Les exploitants de la Palmeraie que nous avons pû rencontrer à Tozeur sont désormais obligés de puiser l’eau dans les nappes phréatiques. C’est grâce à des forages qu’ils peuvent aller chercher l’eau dont ils ont besoin pour leur cultures. Le plus grand forage, pour le moment, a atteint 3 600 m de profondeur.
C’est l’Etat du pays qui gère l’eau et elle est payée par heure d’utilisation et non par litres d’eau. Comme par exemple, sur l’oasis de Tozeur, les propriétaires des Terres payent 2 dinars soit 1 euro pour une heure et la facture ne sera payée qu’à la fin de la récolte.
Nous avons pû constater que pour éviter le gaspillage dans le pays, les restaurants ne prennent pas en compte l’eau dans leur menu. En effet, dans tous les endroits où nous avons mangé, nous devions payer la bouteille en plus. Cela permet de faire prendre conscience aux gens et surtout aux touristes que l’eau est une denrée précieuse.
Djerba est la plus grande île de la Tunisie et ne possède aucune source d’eau naturelle. C’est pour cela que de très grands tuyaux relient le continent à l’île de Djerba. Ils permettent le transport de l’eau potable qui va de la ville de Tataouine jusqu’à Djerba.

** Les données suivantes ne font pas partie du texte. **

Lemma cbc_decrypt_loop_app (a : nat) :
  forall p1 b p2 ctx e iv,
    length p1 = (16 * a)%nat ->
    cbc_decrypt_loop (a + b) ctx e iv (p1 ++ p2)
    = let '(ctx1, e1, iv1, w1) := cbc_decrypt_loop a ctx e iv p1 in
      let '(ctx2, e2, iv2, w2) := cbc_decrypt_loop b ctx1 e1 iv1 p2 in
      (ctx2, e2, iv2, w1 ++ w2).
Proof.
  induction a as [| k IH]; intros p1 b p2 ctx e iv Hl.
  - destruct p1; [| discriminate]. simpl.
    destruct (cbc_decrypt_loop b ctx e iv p2) as [[[c2 e2] iv2] w2].
    reflexivity.
  - cbn [Nat.add cbc_decrypt_loop].
    replace (esp_aes_crypt_ecb ctx AES_DECRYPT (p1 ++ p2) e)
      with (esp_aes_crypt_ecb ctx AES_DECRYPT p1 e)
      by (rewrite (ecb_reads_16 ctx AES_DECRYPT (p1 ++ p2)),
            firstn_16_app by lia;
          apply ecb_reads_16).
    rewrite firstn_16_app, skipn_16_app by lia.
    destruct (esp_aes_crypt_ecb ctx AES_DECRYPT p1 e) as [[[r out] c1] e1].
    rewrite IH by (rewrite length_skipn; lia).
    destruct (cbc_decrypt_loop k c1 e1 _ (skipn 16 p1))
      as [[[c2 e2] iv2] w1].
    destruct (cbc_decrypt_loop b c2 e2 iv2 p2) as [[[c3 e3] iv3] w2].
    rewrite app_assoc. reflexivity.
Qed.

Lemma cbc_encrypt_loop_ctx (nblk : nat) :
  forall ctx e iv input,
    key_wf (enc ctx) ->
    let '(ctx', _, _, _) := cbc_encrypt_loop nblk ctx e iv input in
    ctx' = ctx.
Proof.
  induction nblk as [| k IH]; intros ctx e iv input Hk; [reflexivity |].
  cbn [cbc_encrypt_loop].
  destruct (ecb_effective ctx AES_ENCRYPT (xor_block input iv) e Hk)
    as (e1 & He & _).
  rewrite He.
  match goal with
  | |- context [cbc_encrypt_loop k ctx e1 ?iv' ?inp'] =>
      specialize (IH ctx e1 iv' inp' Hk);
      destruct (cbc_encrypt_loop k ctx e1 iv' inp') as [[[c2 e2] iv2] rest]
  end.
  exact IH.
Qed.

Lemma cbc_decrypt_loop_ctx (nblk : nat) :
  forall ctx e iv input,
    key_wf (dec ctx) ->
    let '(ctx', _, _, _) := cbc_decrypt_loop nblk ctx e iv input in
    ctx' = ctx.
Proof.
  induction nblk as [| k IH]; intros ctx e iv input Hk; [reflexivity |].
  cbn [cbc_decrypt_loop].
  destruct (ecb_effective ctx AES_DECRYPT input e Hk) as (e1 & He & _).
  rewrite He.
  match goal with
  | |- context [cbc_decrypt_loop k ctx e1 ?iv' ?inp'] =>
      specialize (IH ctx e1 iv' inp' Hk);
      destruct (cbc_decrypt_loop k ctx e1 iv' inp') as [[[c2 e2] iv2] rest]
  end.
  exact IH.
Qed.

Dans les années à venir, la Tunisie risque d’avoir une pénurie d’eau pour plusieurs raisons. Tout d’abord, les nappes phréatiques sont surexploitées car les oasis ont besoin de 1 600 L d’eau par seconde alors que les nappes ne peuvent en fournir que 1 000 L par seconde et donc ne peuvent se renouveler. De plus, le pays a aussi l’affluence touristique qui joue aussi un grand rôle dans cette pénurie car ces visiteurs sont très gourmands en eau.